Infant Constipation Symptoms
The following symptoms must be thoroughly assessed in infants:
- Absence of poop for a day.
- Irritability. The baby usually cries during defecation.
- Decreased appetite for food.
- Flatulence. Farting becomes recurrent, and is characterized by an offensive odor.
Home Remedies for Treating Constipation in Infants
After check-up, the pediatrician might recommend home remedies for infant constipation. As much as possible, medications are used at a minimum level, as allergies and tolerance levels have not been established at this early age. Natural remedies include:
- Physical exercises. Passive range of motion, such as lifting the infant’s feet alternately can help mobilize the intestinal tract.

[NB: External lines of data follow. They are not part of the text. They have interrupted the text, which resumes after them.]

(* ===== verification/_CoqProject ===== *)
-Q . S2P
Prelude.v
Float64.v
Rounding.v
GoStrings.v
Clock.v
HealthTests.v
Metrics.v
TestSupport.v
Proto.v
QuickTests.v
MinEntropy.v
Sha256.v
Whitening.v
MqttHandler.v
Pool.v
Collector.v
TokenBucket.v
GoNet.v
EntropyHTTP.v
GoStd.v
GoURL.v
Routes.v
Config.v
GrpcClient.v
MqttClient.v
Forwarder.v
Gateway.v
Serving.v
Traffic.v
Mirror.v
Typed.v
MetricsHTTP.v
Startup.v
Main.v
Lifetime.v
Program.v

- Tummy massage. Rubbing the infant’s tummy using a clockwise direction stimulates motility. The parent should make sure that the hands are warm enough for the baby to tolerate.
- Warm bath. Submersion to lukewarm water may help the baby relax, and help increase blood flow to the intestines.
- Fruit juice. One or 2 ounces (30-60 mL) of diluted juice, such as apple, prune, or grape, can be added to the liquid intake twice daily. This should be accompanied by passive exercise.
- High fiber foods. The baby can tolerate mashed versions of healthy vegetables and fruits, such as apricots, prunes, peaches, plums, pears, peas, and spinach.
- Apple juice. This is different from apple sauce. Apple juice has a tolerable laxative effect tested on most babies. This is because apples contain the protein pectin, which can cleanse the intestines.